(* ===== verification/CloseDelivery.v ===== *)
(** * The close handler is always told

    What [onOpen] or [onMessage] was called for is closed to the application too:
    when a run ends without an exception, [onClose] has been called for it. *)
From stdpp Require Import gmap.
From S2P Require Import Prelude Constants Words Utf8 Mask Protocol Http Kernel Driver SelectDriver ConnState Connection.
From S2P Require Import ConnectionFacts Options Frames World Runtime RuntimeFacts WorldFacts Server Scenario Termination.
From S2P Require Import ServerInvariant Ownership.

Section CloseDelivery.
Context {D U V : Type} `{HD : Driver D} `{!DriverLaws D}.
Context (getnameinfo : bytes -> option (bytes * bytes)) (sa_family : bytes -> Z) (AF_INET6 : Z).
Context (getaddrinfo : bytes -> bytes -> option (list bytes)).
Context (sha1 base64_encode : bytes -> bytes) (base64_decode_ex : bytes -> option bytes).
Context (zval_get_long : V -> Z).
Local Abbreviation W A := (ST (world D U V) A).
Implicit Types (w : world D U V) (s : websocket_server_object U V).

(** ** The invariant *)

(** The connections the server owns: those of the array, and the one being
    accepted or closed. *)
Definition owned (local : option Z) (h : Z) w : Prop := h ∈ s_connections (w_server w) \/ local = Some h.

(** The application knows the connection and has not been told of its end. *)
Definition awaiting (h : Z) w : Prop :=
  (OnOpen ∈ handlers_called h w \/ OnMessage ∈ handlers_called h w) /\ OnClose ∉ handlers_called h w.

Definition conn_upgraded (h : Z) w : bool := c_upgraded (conn_of h w).
Definition conn_notified (h : Z) w : bool := c_close_notified (conn_of h w).

(** Whoever awaits a close is owned, and would be notified; but for [exempt],
    whose notification is under way. *)
Record heard (exempt local : option Z) w : Prop := {
  he_driver : driver_ok (w_driver w);
  he_close : s_on_close (w_server w) <> None;
  he_reusable : s_reusable_connection (w_server w) = None;
  he_nodup : NoDup (s_connections (w_server w));
  he_local : forall h, local = Some h -> h ∉ s_connections (w_server w);
  he_objects : 0 <= w_objects w;
  he_known : forall h, owned local h w \/ h ∈ w_kept w -> 0 <= h < w_objects w;
  he_held : forall h, owned local h w -> held h w;
  he_open : forall h, owned local h w -> c_open (conn_of h w) = true -> conn_notified h w = false;
  he_awaiting : forall h, exempt <> Some h -> awaiting h w ->
    owned local h w /\ conn_upgraded h w = true /\ conn_notified h w = false
}.

Definition same_array s s' : Prop :=
  s_connections s' = s_connections s /\ s_on_close s' = s_on_close s /\ s_reusable_connection s' = s_reusable_connection s.

Lemma same_server_array s s' : same_server s s' -> same_array s s'.
Proof. by intros [-> | ->]. Qed.

Lemma owned_frame ev local h w w' : kframe ev w w' -> owned local h w' <-> owned local h w.
Proof. intros F. destruct (same_server_array _ _ (kf_server _ _ _ F)) as (E & _). unfold owned. by rewrite E. Qed.

Lemma heard_frame ev exempt exempt' local w w' : kframe ev w w' -> heard exempt local w ->
  (forall h, exempt' <> Some h -> awaiting h w' -> (exempt <> Some h /\ awaiting h w) \/
     (owned local h w /\ conn_upgraded h w = true /\ conn_notified h w = false)) ->
  heard exempt' local w'.
Proof.
  intros F I Haw. pose proof (fun h => owned_frame ev local h w w' F) as Eo. destruct F, I.
  destruct (same_server_array _ _ kf_server) as (E1 & E2 & E3).
  constructor; unfold conn_notified, conn_upgraded in *; rewrite ?E1, ?E2, ?E3, ?kf_objects; try done.
  - intros h [Hh|Hh]; [apply he_known0; left; by apply Eo|]. destruct (kf_kept h Hh); [apply he_known0; by right|done].
  - intros h Hh%Eo. pose proof (he_held0 h Hh) as H1. unfold held. by rewrite (kc_owed _ _ _ (kf_conn h H1)).
  - intros h Hh%Eo Ho. destruct (kf_conn h (he_held0 h Hh)) as [_ -> Hopen _]. auto.
  - intros h Hne Ha. destruct (Haw h Hne Ha) as [[Hne' Ha']|Hr].
    + destruct (he_awaiting0 h Hne' Ha') as (H1 & H2 & H3). destruct (kf_conn h (he_held0 h H1)) as [-> -> _ _].
      split_and!; [by apply Eo|done..].
    + destruct Hr as (H1 & H2 & H3). destruct (kf_conn h (he_held0 h H1)) as [-> -> _ _]. split_and!; [by apply Eo|done..].
Qed.

Lemma awaiting_same w w' h : handlers_called h w' = handlers_called h w -> awaiting h w' <-> awaiting h w.
Proof. unfold awaiting. by intros ->. Qed.

Lemma heard_kframe exempt local w w' : kframe None w w' -> heard exempt local w -> heard exempt local w'.
Proof.
  intros F I. eapply heard_frame; [exact F|exact I|]. intros h Hne Ha. left. split; [done|].
  by apply (awaiting_same w w' h (kf_calls _ _ _ F h)).
Qed.

(** A call that needs no close, or for a connection that would be notified. *)
Lemma heard_call a h local w w' : kframe (Some (a, h)) w w' -> heard None local w ->
  (a = OnHandshake \/ (owned local h w /\ conn_upgraded h w = true /\ conn_notified h w = false)) -> heard None local w'.
Proof.
  intros F I Ha. eapply heard_frame; [exact F|exact I|]. intros h' _ Haw. unfold awaiting in *.
  pose proof (kf_calls _ _ _ F h') as E. cbn in E. rewrite E in Haw.
  destruct (Z.eqb_spec h' h) as [Eh|Hne]; [|by left]. rewrite Eh in *. clear Eh.
  destruct Ha as [-> |Ha]; [|by right]. left. split; [done|]. rewrite !elem_of_cons in Haw. intuition done.
Qed.

(** The close handler settles the connection's account. *)
Lemma heard_close h local w w' : kframe (Some (OnClose, h)) w w' -> heard (Some h) local w ->
  heard None local w' /\ ~ awaiting h w'.
Proof.
  intros F I. pose proof (kf_calls _ _ _ F) as E. assert (Hn : ~ awaiting h w').
  { unfold awaiting. rewrite E. cbn. rewrite Z.eqb_refl, !elem_of_cons. intuition. }
  split; [|done]. eapply heard_frame; [exact F|exact I|]. intros h' _ Haw. left.
  destruct (decide (h' = h)) as [->|Hne]; [done|]. split; [congruence|]. unfold awaiting in *. rewrite E in Haw. cbn in Haw.
  by replace (h' =? h) with false in Haw by lia.
Qed.

(** ** One connection of the array *)

(** [Q] of the connection's [upgraded] and [close_notified]. *)
Definition at_conn (Q : bool -> bool -> Prop) (h : Z) w : Prop :=
  heard None None w /\ h ∈ s_connections (w_server w) /\ Q (conn_upgraded h w) (conn_notified h w).

Definition any : bool -> bool -> Prop := fun _ _ => True.
Definition unnotified : bool -> bool -> Prop := fun _ n => n = false.
Definition talking : bool -> bool -> Prop := fun u n => u = true /\ n = false.

Lemma at_weaken (Q : bool -> bool -> Prop) h w : at_conn Q h w -> at_conn any h w.
Proof. by intros (I & Hh & _). Qed.

Lemma at_frame Q ev h w w' : kframe ev w w' -> heard None None w' -> at_conn Q h w -> at_conn Q h w'.
Proof.
  intros F I' (I & Hh & Hq). destruct (same_server_array _ _ (kf_server _ _ _ F)) as (E & _).
  unfold at_conn, conn_upgraded, conn_notified in *. rewrite E.
  destruct (kf_conn _ _ _ F h (he_held _ _ _ I h (or_introl Hh))) as [-> -> _ _]. done.
Qed.

Lemma hoare_conn {A} Q h (m : W A) : relates (kstep None) m -> hoare (at_conn Q h) m (fun _ => at_conn Q h).
Proof.
  intros H w Hw. pose proof (H w (he_driver _ _ _ (proj1 Hw))) as F. eapply at_frame; [exact F| |exact Hw].
  eapply heard_kframe; [exact F|apply Hw].
Qed.

Lemma hoare_heard {A} exempt local (m : W A) : relates (kstep None) m ->
  hoare (heard exempt local) m (fun _ => heard exempt local).
Proof. intros H w I. eapply heard_kframe; [apply H, I|exact I]. Qed.

(** A handler call other than [onClose]. *)
Lemma hoare_call {A} (Q : bool -> bool -> Prop) a h (m : W A) : relates (kcall a h) m ->
  (forall u n, Q u n -> a = OnHandshake \/ (u = true /\ n = false)) -> hoare (at_conn Q h) m (fun _ => at_conn Q h).
Proof.
  intros H Ha w Hw. pose proof Hw as (I & Hh & Hq). destruct (H w (he_driver _ _ _ I)) as [(_ & _ & F)|F].
  - eapply at_frame; [exact F| |exact Hw]. by eapply heard_kframe.
  - eapply at_frame; [exact F| |exact Hw]. eapply heard_call; [exact F|exact I|].
    destruct (Ha _ _ Hq) as [?|[? ?]]; [by left|right]. by split; [left|].
Qed.

(** The result of a step that may notify: all is well, or the handler threw. *)
Definition threw w : Prop := w_exception w <> None.
Definition still (P : world D U V -> Prop) (b : bool) w : Prop := P w \/ (b = false /\ threw w).

Lemma still_then P (m : W bool) ok : hoare P m (still P) -> hoare (still P ok) (if negb ok then mret false else m) (still P).
Proof.
  intros Hm. destruct ok; cbn [negb].
  - intros w [Hw|[? _]]; [by apply Hm|done].
  - intros w [Hw|[_ Hw]]; [by left|by right].
Qed.

Lemma still_mono (P Q : world D U V -> Prop) b w : (forall w, P w -> Q w) -> still P b w -> still Q b w.
Proof. intros H [?|?]; [left; auto|by right]. Qed.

━━━━━━━━

_Instructions for the task_
I'd like an exact copy of the lines above, from the very first one through the line that contains "From S2P Require Import Prelude", with nothing else added.

_Your solution_
(* ===== verification/CloseDelivery.v ===== *)
(** * The close handler is always told

    What [onOpen] or [onMessage] was called for is closed to the application too:
    when a run ends without an exception, [onClose] has been called for it. *)
From stdpp Require Import gmap.
From S2P Require Import Prelude Constants Words Utf8 Mask Protocol Http Kernel Driver SelectDriver ConnState Connection.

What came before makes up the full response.